Goliath beats David almost every time, unless David breaks the rules and defies convention.
David’s victory over Goliath, in the Biblical account, is held to be an anomaly. It was not. Davids win all the time. The political scientist Ivan Arreguín-Toft recently looked at every war fought in the past two hundred years between strong and weak combatants. The Goliaths, he found, won in 71.5 per cent of the cases. That is a remarkable fact. Arreguín-Toft was analyzing conflicts in which one side was at least ten times as powerful—in terms of armed might and population—as its opponent, and even in those lopsided contests the underdog won almost a third of the time.In the Biblical story of David and Goliath, David initially put on a coat of mail and a brass helmet and girded himself with a sword: he prepared to wage a conventional battle of swords against Goliath. But then he stopped. “I cannot walk in these, for I am unused to it,” he said (in Robert Alter’s translation), and picked up those five smooth stones. What happened, Arreguín-Toft wondered, when the underdogs likewise acknowledged their weakness and chose an unconventional strategy? He went back and re-analyzed his data. In those cases, David’s winning percentage went from 28.5 to 63.6. When underdogs choose not to play by Goliath’s rules, they win, Arreguín-Toft concluded, “even when everything we think we know about power says they shouldn’t.”

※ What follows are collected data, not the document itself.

(** ** The complexity estimate *)

Lemma contains_prefix_false (a b s : pystr) :
  contains a s = false -> contains (a ++ b) s = false.
Proof.
  unfold contains. generalize 0%nat as i.
  induction s as [|c t IH]; intros i; simpl.
  - rewrite startswith_app. destruct (startswith a []); [discriminate|].
    reflexivity.
  - rewrite startswith_app. destruct (startswith a (c :: t)); [discriminate|].
    simpl. apply IH.
Qed.

Lemma calculate_complexity_one (code : pystr) :
  (forall kw, kw ∈ keywords -> contains (kw ++ [32%N]) code = false) ->
  calculate_complexity code = 1.
Proof.
  intros Hnone. rewrite calculate_complexity_keywords.
  unfold keyword_complexity, keywords. cbn [map foldr].
  rewrite !bounded_count_is_space.
  rewrite !contains_false_pos_count
    by (apply Hnone; unfold keywords; set_solver).
  reflexivity.
Qed.

Lemma calculate_complexity_mono (code code' : pystr) :
  (forall kw, kw ∈ keywords ->
     bounded_count is_space kw code <= bounded_count is_space kw code') ->
  calculate_complexity code <= calculate_complexity code'.
Proof.
  intros Hle. rewrite !calculate_complexity_keywords.
  unfold keyword_complexity, keywords. cbn [map foldr].
  pose proof (Hle (lit "if") ltac:(unfold keywords; set_solver)).
  pose proof (Hle (lit "elif") ltac:(unfold keywords; set_solver)).
  pose proof (Hle (lit "for") ltac:(unfold keywords; set_solver)).
  pose proof (Hle (lit "while") ltac:(unfold keywords; set_solver)).
  pose proof (Hle (lit "and") ltac:(unfold keywords; set_solver)).
  pose proof (Hle (lit "or") ltac:(unfold keywords; set_solver)).
  lia.
Qed.

(** C2, as amended.  The complexity estimate is one plus, for each of the
    six keywords, the number of positions at which the keyword occurs
    immediately followed by one space character (U+0020); such occurrences
    of one keyword never overlap, the comparison is case-sensitive, and the
    character in front of the keyword is not looked at.  It is 1 for every
    text in which no keyword is followed by a space, and a text with at
    least as many such occurrences of each keyword has at least the same
    estimate. *)
Theorem calculate_complexity_estimate (code : pystr) :
  calculate_complexity code = keyword_complexity is_space code
  /\ ((forall kw, kw ∈ keywords -> contains (kw ++ [32%N]) code = false) ->
      calculate_complexity code = 1)
  /\ (forall code',
        (forall kw, kw ∈ keywords ->
           bounded_count is_space kw code <= bounded_count is_space kw code') ->
        calculate_complexity code <= calculate_complexity code').
Proof.
  split; [apply calculate_complexity_keywords|]. split.
  - apply calculate_complexity_one.
  - intros code'. apply calculate_complexity_mono.
Qed.

Lemma calculate_complexity_estimate_witness :
  calculate_complexity (lit "x = 1") = 1
  /\ calculate_complexity (lit "x = 1")
     <= calculate_complexity (lit "if x or y: pass").
Proof.
  destruct (calculate_complexity_estimate (lit "x = 1")) as (_ & Hone & Hmono).
  split.
  - apply Hone. intros kw Hkw. each_keyword Hkw ltac:(reflexivity).
  - apply Hmono. intros kw Hkw.
    each_keyword Hkw ltac:(apply Z.leb_le; reflexivity).
Defined.

(** The text [a or], a line feed, [b]: the keyword is bounded by white
    space, yet it is not followed by a space, and the estimate stays 1. *)
Lemma calculate_complexity_whitespace_counterexample :
  keyword_complexity isspace (lit "a or" ++ [nl] ++ lit "b") = 2
  /\ calculate_complexity (lit "a or" ++ [nl] ++ lit "b") = 1.
Proof. split; reflexivity. Qed.

(** Two occurrences of a keyword with its space never overlap: behind the
    start of one, no other starts before its space is passed. *)
Lemma keyword_occurrences_disjoint (kw s : pystr) (j : nat) :
  kw ∈ keywords -> bounded_at is_space kw s = true ->
  (0 < j <= length kw)%nat -> bounded_at is_space kw (drop j s) = false.
Proof.
  intros Hkw Hs Hj. rewrite bounded_at_is_space in *.
  apply unbordered_no_overlap; [|done|rewrite length_app; simpl; lia].
  each_keyword Hkw ltac:(reflexivity).
Qed.

(** The comparison looks at the text from the keyword on only: [elif] with
    its space is counted as [if] with its space too, and [for] as [or]. *)
Lemma calculate_complexity_inner_keywords :
  calculate_complexity (lit "elif x:") = 3
  /\ calculate_complexity (lit "for x in y:") = 3
  /\ calculate_complexity (lit "IF x AND y") = 1.
Proof. repeat split; reflexivity. Qed.

(** A text without any of the keywords has the estimate 1. *)
Lemma calculate_complexity_no_keyword (code : pystr) :
  (forall kw, kw ∈ keywords -> contains kw code = false) ->
  calculate_complexity code = 1.
Proof.
  intros H. apply calculate_complexity_one.
  intros kw Hkw. apply contains_prefix_false, H, Hkw.
Qed.

(** The estimate never decreases when text is appended. *)
Lemma pos_count_app (sub s t : pystr) :
  pos_count sub s <= pos_count sub (s ++ t).
Proof.
  induction s as [|c s IH]; simpl; [apply pos_count_nonneg|].
  destruct (startswith sub (c :: s)) eqn:E.
  - apply startswith_true in E as [r E].
    assert (startswith sub (c :: s ++ t) = true) as ->; [|lia].
    apply startswith_true. exists (r ++ t).
    change (c :: s ++ t) with ((c :: s) ++ t). rewrite E.
    by rewrite app_assoc.
  - destruct (startswith sub (c :: s ++ t)); lia.
Qed.

Lemma calculate_complexity_app (code more : pystr) :
  calculate_complexity code <= calculate_complexity (code ++ more).
Proof.
  apply calculate_complexity_mono. intros kw _.
  rewrite !bounded_count_is_space. apply pos_count_app.
Qed.
Definition pdfSuppliersTier (t : Tier) (ms : list Material) (loc : ProjectLocation)
    : Pdf unit :=
  match ofTier t ms with
  | [] => ret tt
  | tierN =>
      addSpacing pdf 10 ;;
      addText pdf (SuppliersBlockHeading (supplierBlockOf t)) (pdfSuppliersTitle t)
        h2 true (tierColor t) ;;
      addSpacing pdf 3 ;;
      match getSuppliersForMaterials tierN loc t with
      | [] =>
          addText pdf (SuppliersEmpty (supplierBlockOf t))
            "No local suppliers found. Consider national suppliers listed below."
            body false gray ;;
          addSpacing pdf 3
      | suppliers =>
          forEach suppliers (fun s index =>
            when (0 <? index) (addSpacing pdf 5) ;;
            addSupplierCard pdf (supplierBlockOf t) s)
      end ;;
      addSpacing pdf 5
  end.

Definition pdfNationalSuppliers (ms : list Material) (loc : ProjectLocation)
    : Pdf unit :=
  match filter isNational (allSuppliers ms loc) with
  | [] => ret tt
  | nationals =>
      addSpacing pdf 10 ;;
      addText pdf (SuppliersBlockHeading NationalSuppliers)
        "National Suppliers (High-Quality Options)" h2 true black ;;
      addSpacing pdf 3 ;;
      addText pdf (SuppliersBlockHeading NationalSuppliers)
        "The following national suppliers offer high-quality products and may provide better options when local suppliers are limited:"
        body false black ;;
      addSpacing pdf 5 ;;
      forEach nationals (fun s index =>
        when (0 <? index) (addSpacing pdf 5) ;;
        addSupplierCard pdf NationalSuppliers s) ;;
      addSpacing pdf 5
  end.

Definition pdfSuppliers (a : Analysis) : Pdf unit :=
  match location a with
  | Some loc =>
      when (suppliersShown a)
        (addSpacing pdf 10 ;;
         addText pdf SuppliersHeading "Appendix: Material Suppliers by Tier" h1 true black ;;
         addSpacing pdf 3 ;;
         addText pdf SuppliersHeading
           "The following suppliers are recommended for Tier 1 and Tier 2 materials. Suppliers are prioritized by proximity to the project location, with national suppliers listed when local options are limited."
           body false black ;;
         addSpacing pdf 5 ;;
         pdfSuppliersTier T1 (materials a) loc ;;
         pdfSuppliersTier T2 (materials a) loc ;;
         pdfNationalSuppliers (materials a) loc)
  | None => ret tt
  end.

(** The footer pass: [for (let i = 1; i <= totalPages; i++)]. *)
Definition pdfFooter : Pdf unit :=
  c <- getCursor ;;
  let totalPages := pages c in
  setFontSize small ;;
  setTextColor gray ;;
  forEach (seq 1 totalPages) (fun i _ =>
    draw (Stamp i ("Page " +++ Str.ofNat i +++ " of " +++ Str.ofNat totalPages
                   +++ " - Generated by SpecMate")
                (pageWidth pdf / 2) (pageHeight pdf - 10))).

Definition pdfTitle : Pdf unit :=
  setFontSize h1 ;;
  setFont true ;;
  setTextColor black ;;
  docText Title Line "Material Feasibility Analysis Report" margin ;;
  advance 10.
(** The pass and the contribution total are independent: run in either
    order, on the same answers, they end with the same object, the same
    outcomes and the same requests. *)
Theorem pass_and_contributions_commute (self : t) (net : list (round Json.overview))
    (years_answer : round Json.years_reply)
    (contribs_answer : round Json.contribs_reply) :
  let pass_first := get_stats self net in
  let then_total := total_contributions (self_after pass_first) years_answer contribs_answer in
  let total_first := total_contributions self years_answer contribs_answer in
  let then_pass := get_stats (object_of total_first) net in
  object_of then_total = self_after then_pass
  /\ outcome_of then_total = outcome_of total_first
  /\ trace_of then_total = trace_of total_first
  /\ result pass_first = result then_pass
  /\ trace pass_first = trace then_pass
  /\ net_after pass_first = net_after then_pass.
Proof.
  cbn zeta.
  destruct (total_contributions_by_slot self years_answer contribs_answer)
    as (res & v & tr & Hby).
  rewrite (Hby self eq_refl).
  rewrite (Hby (self_after (get_stats self net)) (get_stats_keeps_total self net)).
  unfold object_of, outcome_of, trace_of. cbn [fst snd].
  rewrite get_stats_set_total. cbn. repeat split.
Qed.

End ContributionFacts.

(** * A pass after another, and what a pass ignores *)

Section RestartFacts.
Import Py Queries Stats Probe.

Lemma absorb_same_setup (ex : gset string) (s1 s2 : t) (raw : Json.overview) :
  same_setup s1 s2 -> _languages s2 = _languages s1 -> _repos s2 = _repos s1 ->
  absorb ex s2 raw = absorb ex s1 raw.
Proof.
  intros (Hi & Her & Hel & Ht) Hl Hr.
  destruct s1, s2. cbn in *. subst. reflexivity.
Qed.

Lemma pages_same_setup (ex : gset string) (net : list (round Json.overview))
    (s1 s2 : t) (no nc : option string) :
  same_setup s1 s2 -> _languages s2 = _languages s1 -> _repos s2 = _repos s1 ->
  absorbed net <> [] ->
  pages ex s2 no nc net = pages ex s1 no nc net.
Proof.
  intros Hs Hl Hr Hne. destruct net as [|a net]; [contradiction|].
  cbn [pages absorbed] in *. unfold overview_round. unfold decoded in Hne.
  rewrite (query_result_any_document _ (repos_overview nc no)) in Hne.
  destruct (query (repos_overview nc no) a) as [[raw|e|] evs]; cbn [fst] in Hne;
    [|contradiction..].
  rewrite (absorb_same_setup ex s1 s2 raw Hs Hl Hr). reflexivity.
Qed.
(** * db_internals: SQL lexer and recursive-descent parser

    A shallow embedding of [lexer/lexer.go] and [parser/parser.go].

    Go strings are byte sequences; they are embedded as [string] (a list of
    8-bit [ascii]).  [rune(input[i])] is a byte widened to a rune, so a rune
    read by the lexer is embedded as the byte it came from.  Writing such a
    rune back ([strings.Builder.WriteRune], [string(ch)]) UTF-8 encodes it:
    one byte below 0x80, two bytes from 0x80 on. *)

From Stdlib Require Import String Ascii List Bool Arith NArith ZArith Lia.
From Stdlib Require Import DecimalString DecimalPos DecimalZ.
Import ListNotations.
Open Scope string_scope.
Open Scope list_scope.
Open Scope nat_scope.

(** ** Byte strings *)

Module GoString.

(** [string(ch)] and [WriteRune(ch)] for a rune obtained as [rune(b)], [b] a byte. *)
Definition string_of_rune (ch : ascii) : string :=
  let n := N_of_ascii ch in
  if (n <? 128)%N then String ch EmptyString
  else String (ascii_of_N (192 + n / 64)) (String (ascii_of_N (128 + n mod 64)) EmptyString).

(** [input[i]]: [None] is Go's index-out-of-range panic. *)
Definition index (s : string) (i : nat) : option ascii := String.get i s.

(** [input[lo:hi]]: [None] is Go's slice-bounds panic. *)
Definition slice (s : string) (lo hi : nat) : option string :=
  if (lo <=? hi) && (hi <=? String.length s) then Some (substring lo (hi - lo) s) else None.

Definition lower_byte (c : ascii) : ascii :=
  let n := N_of_ascii c in
  if (65 <=? n)%N && (n <=? 90)%N then ascii_of_N (n + 32) else c.

Definition upper_byte (c : ascii) : ascii :=
  let n := N_of_ascii c in
  if (97 <=? n)%N && (n <=? 122)%N then ascii_of_N (n - 32) else c.

Fixpoint map_bytes (f : ascii -> ascii) (s : string) : string :=
  match s with
  | EmptyString => EmptyString
  | String c r => String (f c) (map_bytes f r)
  end.

(** [strings.ToLower], [strings.ToUpper] and [strings.EqualFold].  The program
    only ever compares their results with ASCII words (the keyword table, the
    statement names, AND/OR).  On a string whose runes are all below U+0100,
    which is every token value the lexer builds, Go's Unicode case mapping
    sends no non-ASCII rune to an ASCII one, so these comparisons are decided
    by the ASCII letters alone; the embedding maps ASCII letters and leaves
    every other byte alone. *)
Definition ToLower (s : string) : string := map_bytes lower_byte s.
Definition ToUpper (s : string) : string := map_bytes upper_byte s.
Definition EqualFold (s t : string) : bool := String.eqb (ToLower s) (ToLower t).

(** [strings.Contains(v, sep)] for a one-byte [sep]. *)
Fixpoint ContainsByte (v : string) (sep : ascii) : bool :=
  match v with
  | EmptyString => false
  | String c r => Ascii.eqb c sep || ContainsByte r sep
  end.

(** [strings.SplitN(v, sep, 2)[0]] for a one-byte [sep]: the part of [v]
    before the first [sep], all of [v] when there is none. *)
Fixpoint before_first (v : string) (sep : ascii) : string :=
  match v with
  | EmptyString => EmptyString
  | String c r => if Ascii.eqb c sep then EmptyString else String c (before_first r sep)
  end.

(** All the bytes of [s], each written back as a rune. *)
Fixpoint write_runes (s : string) : string :=
  match s with
  | EmptyString => EmptyString
  | String c r => (string_of_rune c ++ write_runes r)%string
  end.

End GoString.

(** ** lexer/lexer.go *)

Module Lexer.
Import GoString.

Inductive TokenType : Set :=
| TokenKeyword | TokenIdentifier | TokenOperator | TokenNumber
| TokenString | TokenWhitespace | TokenSeparator | TokenUnknown.

Definition TokenType_eqb (a b : TokenType) : bool :=
  match a, b with
  | TokenKeyword, TokenKeyword | TokenIdentifier, TokenIdentifier
  | TokenOperator, TokenOperator | TokenNumber, TokenNumber
  | TokenString, TokenString | TokenWhitespace, TokenWhitespace
  | TokenSeparator, TokenSeparator | TokenUnknown, TokenUnknown => true
  | _, _ => false
  end.
(** * A FAT file system inside one image file: model of [fatfs.c]

    The development follows the C source function by function.  The global
    [FileSystem fs] of the program is threaded explicitly through every
    operation; integer fields are [Z] with the wrap-around of their C type
    written out ([u16], [u32]); C strings are Rocq strings (file names) or
    byte lists (file contents); the clock [time(NULL)] is the argument [now].

    Each [return -1] of the source is told apart by the message it prints
    just before; the messages are the constructors of [Error]. *)

From Stdlib Require Import ZArith List String Lia.
From Stdlib.Strings Require Import Byte.
From stdpp Require Import base tactics option numbers list functions strings.

Open Scope Z_scope.

(** ** Constants ([fatfs.c], lines 35-47) *)

Definition BLOCK_SIZE : Z := 1024.
Definition TOTAL_DISK_SIZE : Z := 64 * 1024 * 1024.
Definition MAX_BLOCKS : Z := TOTAL_DISK_SIZE / BLOCK_SIZE.
Definition MAX_FILES_IN_DIR : nat := 128.
Definition MAX_FILENAME_SIZE : Z := 64.
Definition MAX_FILE_BLOCKS : Z := 128.
Definition FAT_ENTRY_FREE : Z := 0xFFFF.
Definition FAT_ENTRY_EOF : Z := 0xFFFE.
Definition FAT_ENTRY_BAD : Z := 0xFFFD.

Definition TYPE_FILE : Z := 0.
Definition TYPE_DIRECTORY : Z := 1.

(** Conversions to [uint8_t], [uint16_t] and [uint32_t]. *)
Definition u8 (x : Z) : Z := x mod 2 ^ 8.
Definition u16 (x : Z) : Z := x mod 2 ^ 16.
Definition u32 (x : Z) : Z := x mod 2 ^ 32.

(** ** Structures (lines 49-86) *)

Record BootSector := mkBootSector {
  signature : string;
  total_blocks : Z;
  fat_blocks : Z;
  root_dir_block : Z;
  data_start_block : Z;
  block_size : Z;
  fat_copies : Z;
  volume_label : string;
  boot_created_time : Z
}.

Record DirectoryEntry := mkDirectoryEntry {
  filename : string;
  file_size : Z;
  first_block : Z;
  type : Z;
  created_time : Z;
  modified_time : Z;
  attributes : Z
}.

Record Directory := mkDirectory {
  entries : list DirectoryEntry;
  entry_count : Z
}.

(** [memset(&entry, 0, sizeof(DirectoryEntry))] and
    [memset(&dir, 0, sizeof(Directory))]. *)
Definition zero_entry : DirectoryEntry :=
  mkDirectoryEntry "" 0 0 0 0 0 0.

Definition zero_directory : Directory :=
  mkDirectory (replicate MAX_FILES_IN_DIR zero_entry) 0.

Definition zero_boot_sector : BootSector :=
  mkBootSector "" 0 0 0 0 0 0 "" 0.

#[global] Instance DirectoryEntry_inhabited : Inhabited DirectoryEntry :=
  populate zero_entry.

#[global] Instance byte_eq_dec : EqDecision byte := Byte.byte_eq_dec.

(** ** The image file

    Block 0 holds the boot sector and the blocks after it the table; every
    other block is written by the program either from a [Directory] or from
    a byte buffer.  The source says of [Directory] that it "occupies one
    block", and so does the model: a block holds a whole [Directory] or
    [BLOCK_SIZE] bytes.  How the bytes of one are seen as the other is the
    compiler's struct layout; it is the parameter [Layout], about which
    nothing is assumed. *)

Inductive Block :=
| DataBlock (bytes : list byte)
| DirBlock (dir : Directory).

Class Layout := {
  dir_of_bytes : list byte → Directory;
  bytes_of_dir : Directory → list byte
}.

Definition block_dir `{Layout} (b : Block) : Directory :=
  match b with
  | DirBlock d => d
  | DataBlock bs => dir_of_bytes bs
  end.

Definition block_bytes `{Layout} (b : Block) : list byte :=
  match b with
  | DataBlock bs => bs
  | DirBlock d => bytes_of_dir d
  end.

(** The table is a C array of [MAX_BLOCKS] cells of type [uint16_t]; the
    program indexes it with [uint16_t] values and with the counter of
    [allocate_block], which stays below [total_blocks].  It is a total map
    from index to cell, updated with [<[i:=v]>]. *)
Abbreviation FAT := (Z → Z) (only parsing).

Record Image := mkImage {
  img_boot : BootSector;          (* block 0 *)
  img_fat : FAT;                  (* blocks 1 .. fat_blocks, as cells *)
  img_blocks : Z → Block          (* the blocks after the table *)
}.

(** The mounted context (the global [fs]); [disk_file] is the open image. *)
Record FileSystem := mkFileSystem {
  disk_file : Image;
  boot_sector : BootSector;
  fat_table : FAT;
  current_dir_block : Z;
  current_path : string
}.

Definition set_fat_table (fs : FileSystem) (fat : FAT) : FileSystem :=
  mkFileSystem (disk_file fs) (boot_sector fs) fat
               (current_dir_block fs) (current_path fs).

Definition set_disk_file (fs : FileSystem) (img : Image) : FileSystem :=
  mkFileSystem img (boot_sector fs) (fat_table fs)
               (current_dir_block fs) (current_path fs).

Inductive Error :=
| IoError        (* a silent [return -1] after a failed block transfer *)
| NotFound       (* "File not found" *)
| NotAFile       (* "Not a file" *)
| NameTooLong    (* "Filename too long" *)
| Exists         (* "File already exists" *)
| DirFull        (* "Directory full" *)
| OutOfSpace     (* "No free space available" *)
| TooLarge       (* "File too large" *)
| Grow.          (* "New size larger than current size" *)

Inductive Status :=
| OK                (* return 0 *)
| Fail (e : Error). (* return -1 *)

(** ** Low-level block operations (lines 104-120) *)

Section Operations.
Context `{Layout}.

Lots of anecdotes at the link, including an AI angle!
(HT: RB.)









Rome Total War changed my understanding of the David v. Goliath story. Slings were a very common weapon back then. They didn't require much training. They were cheap to make. Ammo was free. And they were extremely effective against unarmored opponents, but nearly worthless against armored opponents.
Imagine that people are throwing fist-sized rocks at you. If you're unarmored, then you'll be incapacitated in a minute or two. If you're wearing armor, especially metal armor, then you'll hardly feel a thing---if the rocks hit the armor. But every so often a rock will hit one of the weak spots in your armor, especially the spaces in your helmet that allow you to see.
So the real David v. Goliath battle wasn't won on a brilliant tactical decision. Tactically it was suicide to take a sling against a fully armored opponent. The miracle was the one-in-a-million shot: The rock sailed through the opening in the helmet and knocked him out. So I read it as a story of divinely inspired super-accuracy.
That's a really good article, though.